Composing a comeback for classical music and classical architecture is the twin purpose, or so it seems, of the Future Symphony Institute, founded in Baltimore by Andrew Balio, the principal trumpet of that city’s symphony orchestra. Its latest project is the subject of this blog’s post just prior to this, “Krier’s symphony for London.”
Under the motto “Orchestrate a Renaissance,” trumpeter Balio and the philosopher and architectural theorist Roger Scruton have assembled a website to express the aims of Future Symphony. Those are enunciated in the site’s “About” section. I read it and had the devil of a time figuring out which paragraph to quote. Each one seems like a drooping bough on a tree whose fruit is truth. How to choose! I finally pegged on one, but urge readers to read the rest. So here is the paragraph summarizing the problem:
There should be no doubt about the need for a renaissance. The long retreat of music education from public school curriculums, the frequency of closures and lockouts among the nation’s longstanding musical institutions, the growing tendency to couch arguments for the relevance or irrelevance of classical music in political, utilitarian, antihistorical, and reductionist terms, the surge in popularity of “solutions” that offer to repudiate or even dismantle the tradition, the administration of the art form as a socialist program or government agency and the subsequent slouching toward bureaucratic bloat and uninspired mediocrity, and the paucity of viewpoints upon any of these subjects all point to a growing gap between those who speak today for classical music and the eternal and transcendent art form itself.

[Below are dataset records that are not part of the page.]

(* ===== verification/Referee.v ===== *)
(** * Referees and the routing decider

    [streaming/types.py], [referee.py] and [pipeline/decider.py]: the
    gate model's prompt and bare-token answer, its fail-open result, and the
    first-match-wins walk over the campaign's routing rules.  The language model
    is the parameter [chat]; rules are the JSON values the campaign stores. *)

From S2P Require Import Prelude Session.

(** ** Referee results *)

Definition FAILOPEN_TIMEOUT : pystr := u8 "timeout".
Definition FAILOPEN_INVALID : pystr := u8 "invalid".

Record RefereeResult := mkReferee {
  rr_label : pystr;
  rr_category : option pystr;
  rr_confidence : Q;
  rr_duration_ms : Z;
  rr_raw_output : option pystr;
  rr_failopen_reason : option pystr
}.

Definition fail_open (label reason : pystr) (duration_ms : Z) (raw : option pystr)
  : RefereeResult :=
  mkReferee label None 0 duration_ms raw (Some reason).

Definition effective_category (r : RefereeResult) : option pystr := rr_category r.

Definition trace_category (r : RefereeResult) : pystr :=
  match rr_category r with
  | None => match rr_failopen_reason r with Some ((_ :: _) as x) => x | _ => FAILOPEN_INVALID end
  | Some c => c
  end.

Definition as_trace (r : RefereeResult) : list (string * pyval) :=
  [("label"%string, VStr (rr_label r)); ("category"%string, VStr (trace_category r));
   ("confidence"%string, VFloat (rr_confidence r));
   ("duration_ms"%string, VInt (rr_duration_ms r))].

(** ** One referee call *)

Definition RECENT_ROUNDS : Z := 3.
Definition EMPTY_HISTORY_PLACEHOLDER : pystr := u8 "（首轮对话，无历史）".
Definition USER_PRIMER : pystr :=
  u8 "请按系统提示只输出一个分类词，不要任何其他内容、标点或 JSON。".

Definition render_dialog_history_for_referee (turns : list DialogTurn) : pystr :=
  match turns with
  | [] => EMPTY_HISTORY_PLACEHOLDER
  | _ => str_join [10]
           (map (fun t => (match dt_role t with RUser => u8 "用户" | RAssistant => u8 "AI" end)
                          ++ u8 "：" ++ dt_text t) turns)
  end.

(** [l[-k:]] for [k > 0]. *)
Definition take_last {A} (k : nat) (l : list A) : list A := drop (length l - k) l.

Definition recent_dialog_rounds (rounds : Z) (h : list DialogTurn) : list DialogTurn :=
  match h with [] => [] | _ => take_last (Z.to_nat (rounds * 2)) h end.

Record Message := mkMessage { msg_role : string; msg_content : pystr }.

(** The fields of [RefereeSpec] the call reads. *)
Record RefereeSpec := mkRefereeSpec {
  rs_role_config_id : Z; rs_prompt_version_id : Z; rs_label : pystr; rs_system_prompt : pystr; rs_temperature : pyval; rs_top_p : pyval;
  rs_provider : option pystr; rs_model : option pystr }.

Definition referee_system_prompt (remainder : option pystr) (user : pystr)
  (history : list DialogTurn) (spec : RefereeSpec) : pystr :=
  let rem := default [] remainder in
  let s1 := py_replace (rs_system_prompt spec) (u8 "{{user_last_utterance}}") user in
  let s2 := py_replace s1 (u8 "{{recent_dialog_history}}")
              (render_dialog_history_for_referee history) in
  let s3 := py_replace s2 (u8 "{{was_interrupted}}")
              (if decide (rem = []) then u8 "否" else u8 "是") in
  py_replace s3 (u8 "{{interrupted_reply}}") rem.

Definition REFEREE_PUNCT : pystr := u8 ".,。，!！?？" ++ [34] ++ u8 "'`：:".

Definition is_punct (c : Z) : bool := char_in c REFEREE_PUNCT.

Definition parse_referee_output (raw label : pystr) (duration_ms : Z) : RefereeResult :=
  let tokens := py_split (py_strip raw) in
  let category := match tokens with
                  | t :: _ => strip_by is_punct t
                  | [] => []
                  end in
  if decide (category = []) then fail_open label FAILOPEN_INVALID duration_ms (Some raw)
  else mkReferee label (Some category) 1 duration_ms (Some raw) None.

Section Run.
  (** The provider: [None] is a raised exception. *)
  Context (chat : list Message -> pyval -> pyval -> option pystr).

Definition run_referee (start finish : Z) (remainder : option pystr) (user : pystr)
  (history : list DialogTurn) (spec : RefereeSpec) : RefereeResult :=
  let system := referee_system_prompt remainder user history spec in
  let messages := [mkMessage "system" system; mkMessage "user" USER_PRIMER] in
  let duration_ms := Z.quot (finish - start) 1000 in
  match chat messages (rs_temperature spec) (rs_top_p spec) with
  | None => fail_open (rs_label spec) FAILOPEN_INVALID duration_ms None
  | Some raw => parse_referee_output raw (rs_label spec) duration_ms
  end.
End Run.

(** ** The decider *)

Inductive action_kind : Type := KTransition | KRestructure | KContinue | KRoute | KTool.

#[export] Instance action_kind_eq_dec : EqDecision action_kind.
Proof. solve_decision. Defined.

Record DeciderAction := mkAction {
  da_kind : action_kind;
  da_to : pyval;
  da_goal_type : pyval;
  da_source : pyval;
  da_restructure_trigger : pyval;
  da_tool : pyval;
  da_then_state : pyval;
  da_closing_phrase : pyval;
  da_matched_rule : option (list (string * pyval))
}.

#[export] Instance DeciderAction_eta : Eta DeciderAction := fun a =>
  mkAction (da_kind a) (da_to a) (da_goal_type a) (da_source a) (da_restructure_trigger a)
    (da_tool a) (da_then_state a) (da_closing_phrase a) (da_matched_rule a).

Definition continue_action : DeciderAction :=
  mkAction KContinue VNone VNone VNone VNone VNone VNone VNone None.

(** [{r.label: r.effective_category() for r in results}.get(ref)]: the last
    result with that label. *)
Definition categories_get (results : list RefereeResult) (ref : pyval)
  : result PyErr (option pystr) :=
  match ref with
  | VStr l =>
      Ok (fold_left (fun acc r => if decide (rr_label r = l) then effective_category r else acc)
            results None)
  | VList _ | VDict _ => Err TypeError              (* unhashable *)
  | _ => Ok None
  end.

(** [v or d]. *)
Definition val_or (v d : pyval) : pyval := if truthy v then v else d.

(** The action a matched rule stands for. *)
Definition rule_action (rule : list (string * pyval)) : result PyErr DeciderAction :=
  let action := val_or (dgetv "action" rule) (VDict []) in
  let? atype := val_get "type" action in
  match action with
  | VDict a =>
      let base := continue_action <| da_matched_rule := Some rule |> in
      if val_is atype "transition" then
        Ok (base <| da_kind := KTransition |> <| da_to := dgetv "to" a |>
                 <| da_goal_type := dgetv "goal_type" a |>)
      else if val_is atype "route" then
        Ok (base <| da_kind := KRoute |> <| da_to := dgetv "to" a |>
                 <| da_goal_type := dgetv "goal_type" a |>
                 <| da_then_state := dgetv "then_state" a |>)
      else if val_is atype "tool" then
        Ok (base <| da_kind := KTool |> <| da_tool := dgetv "tool" a |>
                 <| da_then_state := dgetv "then_state" a |>
                 <| da_closing_phrase := dgetv "closing_phrase" a |>)
      else Ok base
  | _ => Err AttributeError
  end.

(** Whether a rule's referee returned one of its categories. *)
Definition rule_matches (results : list RefereeResult) (rule : list (string * pyval))
  : result PyErr bool :=
  let? cat := categories_get results (dgetv "referee" rule) in
  match cat with
  | None => Ok false
  | Some c => str_in_val c (val_or (dgetv "match" rule) (VList []))
  end.

Fixpoint decide_route (results : list RefereeResult) (rules : list (list (string * pyval)))
  : result PyErr DeciderAction :=
  match rules with
  | [] => Ok continue_action
  | rule :: rules' =>
      let? hit := rule_matches results rule in
      if (hit : bool) then rule_action rule else decide_route results rules'
  end.

(** ** Properties *)

(** A category word comes back exactly as the prompt defines it, whatever
    whitespace and punctuation the model wraps it in and whatever it says after
    it, with full confidence and no fail-open mark. *)
Theorem parse_referee_bare_token label d sp p1 w p2 rest :
  Forall (fun c => is_space c = true) sp ->
  w <> [] -> Forall (fun c => is_space c = false) (p1 ++ w ++ p2) ->
  Forall (fun c => is_punct c = true) (p1 ++ p2) -> no_head is_punct w -> no_head is_punct (rev w) ->
  match rest with [] => True | c :: _ => is_space c = true end ->
  let raw := sp ++ (p1 ++ w ++ p2) ++ rest in
  parse_referee_output raw label d = mkReferee label (Some w) 1 d (Some raw) None.
Proof.
  intros Hsp Hne Hns Hp Hh Ht Hrest raw. unfold parse_referee_output.
  destruct (py_split_first sp (p1 ++ w ++ p2) rest) as (more & Hsplit); try done.
  { destruct p1, w; done. }
  fold raw in Hsplit. rewrite Hsplit.
  rewrite (strip_wrap is_punct) by assumption. by rewrite decide_False.
Qed.

(** The result is always labelled and is either a usable category or
    marked fail-open. *)
Lemma run_referee_shape chat t0 t1 rem user h spec :
  let r := run_referee chat t0 t1 rem user h spec in
  rr_label r = rs_label spec
  /\ match rr_category r with
     | Some c => c <> [] /\ rr_failopen_reason r = None
     | None => rr_failopen_reason r = Some FAILOPEN_INVALID
     end.
Proof.
  unfold run_referee. generalize (referee_system_prompt rem user h spec); intros sys.
  destruct (chat _ _ _); [|by split]. unfold parse_referee_output.
  case_decide; by split_and!.
Qed.

(** A rule as the API stores it. *)
Definition rule_wf (rule : list (string * pyval)) : bool :=
  match dgetv "referee" rule with VStr _ => true | _ => false end
  && match dgetv "match" rule with VList _ | VNone => true | _ => false end
  && match dgetv "action" rule with VDict _ | VNone => true | _ => false end.

Lemma rule_matches_wf results rule :
  rule_wf rule = true -> exists b, rule_matches results rule = Ok b.
Proof.
  unfold rule_wf, rule_matches, categories_get, val_or, str_in_val.
  destruct (dgetv "referee" rule); simpl; try done.
  destruct (fold_left _ _ _); simpl; [|eauto].
  destruct (dgetv "match" rule); simpl; try done; eauto.
  destruct (negb _); eauto.
Qed.

Lemma rule_action_wf rule :
  rule_wf rule = true ->
  exists a, rule_action rule = Ok a /\ da_matched_rule a = Some rule /\ da_kind a <> KRestructure.
Proof.
  unfold rule_wf, rule_action, val_or. intros Hwf. zbool.
  destruct (dgetv "action" rule) as [| | | | | |a]; simpl in *; try done.
  - eexists. by split_and!.
  - destruct (negb _); simpl; repeat case_match; eexists; by split_and!.
Qed.

(** On stored rules the decider always answers, and first match wins: either no
    rule matches and the action is [continue], or the action is that of a rule
    that matches while no earlier one does; it is never [restructure]. *)
Theorem decide_first_match results rules :
  forallb rule_wf rules = true ->
  exists a, decide_route results rules = Ok a /\ da_kind a <> KRestructure
    /\ ((a = continue_action /\ Forall (fun r => rule_matches results r = Ok false) rules)
        \/ exists pre r post, rules = pre ++ r :: post
             /\ Forall (fun r => rule_matches results r = Ok false) pre
             /\ rule_matches results r = Ok true /\ rule_action r = Ok a
             /\ da_matched_rule a = Some r).
Proof.
  induction rules as [|rule rules IH]; simpl.
  - intros _. exists continue_action. split_and!; [done..|]. by left.
  - intros [Hwf Hrs]%andb_true_iff.
    destruct (rule_matches_wf results rule Hwf) as ([|] & Hm); rewrite Hm; simpl.
    + destruct (rule_action_wf rule Hwf) as (a & Ha & Hr & Hk). exists a.
      split_and!; [done..|]. right. by exists [], rule, rules.
    + destruct (IH Hrs) as (a & Ha & Hk & [[-> Hall]|(pre & r & post & -> & Hpre & Hrest)]);
        eexists; (split_and!; [done..|]).
      * left. by repeat constructor.
      * right. exists (rule :: pre), r, post. split_and!; try done; try apply Hrest.
        by constructor.
Qed.

(** A referee that failed open matches no rule. *)
Lemma failed_open_never_matches results rule :
  rule_wf rule = true -> Forall (fun r => rr_category r = None) results ->
  rule_matches results rule = Ok false.
Proof.
  unfold rule_wf, rule_matches, categories_get. intros Hwf Hall.
  destruct (dgetv "referee" rule) as [| | | |l| |]; simpl in *; try done.
  assert (Hf : forall acc : option pystr, acc = None ->
    fold_left (fun acc r => if decide (rr_label r = l) then effective_category r else acc)
      results acc = None).
  { induction Hall as [|r rs Hr _ IH]; intros acc ->; simpl; [done|]. apply IH. by case_decide. }
  by rewrite Hf.
Qed.

(** ** Witnesses *)

Definition example_rule (ref cat : string) : list (string * pyval) :=
  [("referee"%string, VStr (u8 ref)); ("match"%string, VList [VStr (u8 cat)]);
   ("action"%string, VDict [("type"%string, VStr (u8 "route")); ("to"%string, VStr (u8 "closing"))])].

Lemma decide_first_match_witness :
  let results := [mkReferee (u8 "gate") (Some (u8 "bye")) 1 0 None None] in
  let rules := [example_rule "gate" "hello"; example_rule "gate" "bye"] in
  forallb rule_wf rules = true /\
  exists a, decide_route results rules = Ok a /\ da_kind a <> KRestructure.
Proof.
  split; [reflexivity|].
  destruct (decide_first_match [mkReferee (u8 "gate") (Some (u8 "bye")) 1 0 None None]
              [example_rule "gate" "hello"; example_rule "gate" "bye"])
    as (a & Ha & Hk & _); [reflexivity|]. by exists a.
Defined.

Lemma parse_referee_bare_token_witness :
  parse_referee_output ([32] ++ (u8 "。" ++ u8 "goal" ++ u8 "!") ++ u8 " because") (u8 "g") 7
  = mkReferee (u8 "g") (Some (u8 "goal")) 1 7 (Some (u8 " 。goal! because")) None.
Proof.
  apply (parse_referee_bare_token (u8 "g") 7 [32] (u8 "。") (u8 "goal") (u8 "!") (u8 " because"));
    vm_compute; repeat constructor; discriminate.
Defined.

The paragraphs following summarize the gathering hope for such a renaissance, the nature of the beauty that classical music has in store for citizens, and the promise it holds out for a civic efflorescence in the world.
Substitute the word architecture throughout and the sentiments strike me as equally true. Indeed, by championing Leon Krier’s proposal for a London Music Forum, the Institute suggests that the renaissance of classical music it seeks cannot happen without a classical setting in which to unfold. Krier, in his description of the Forum, compares the lively and beautiful setting for classical concerts at Covent Garden with the dreary music halls at Southbank and the Barbican. He envisions restaurants and cafés behind the colonnade of John Nash’s Park Crescent, directly to the Forum’s south, serving concert goers and music students who will use the concert hall, chamber music hall, music school and exhibition gallery of which the Forum will be composed.
Go to the website to luxuriate in its insights, or simply to experience a space in cyberspace of truly elegant design, without the tiresome jumble and excitation common to most websites. The Institute’s website was created by its editor, Laura Jean Balio.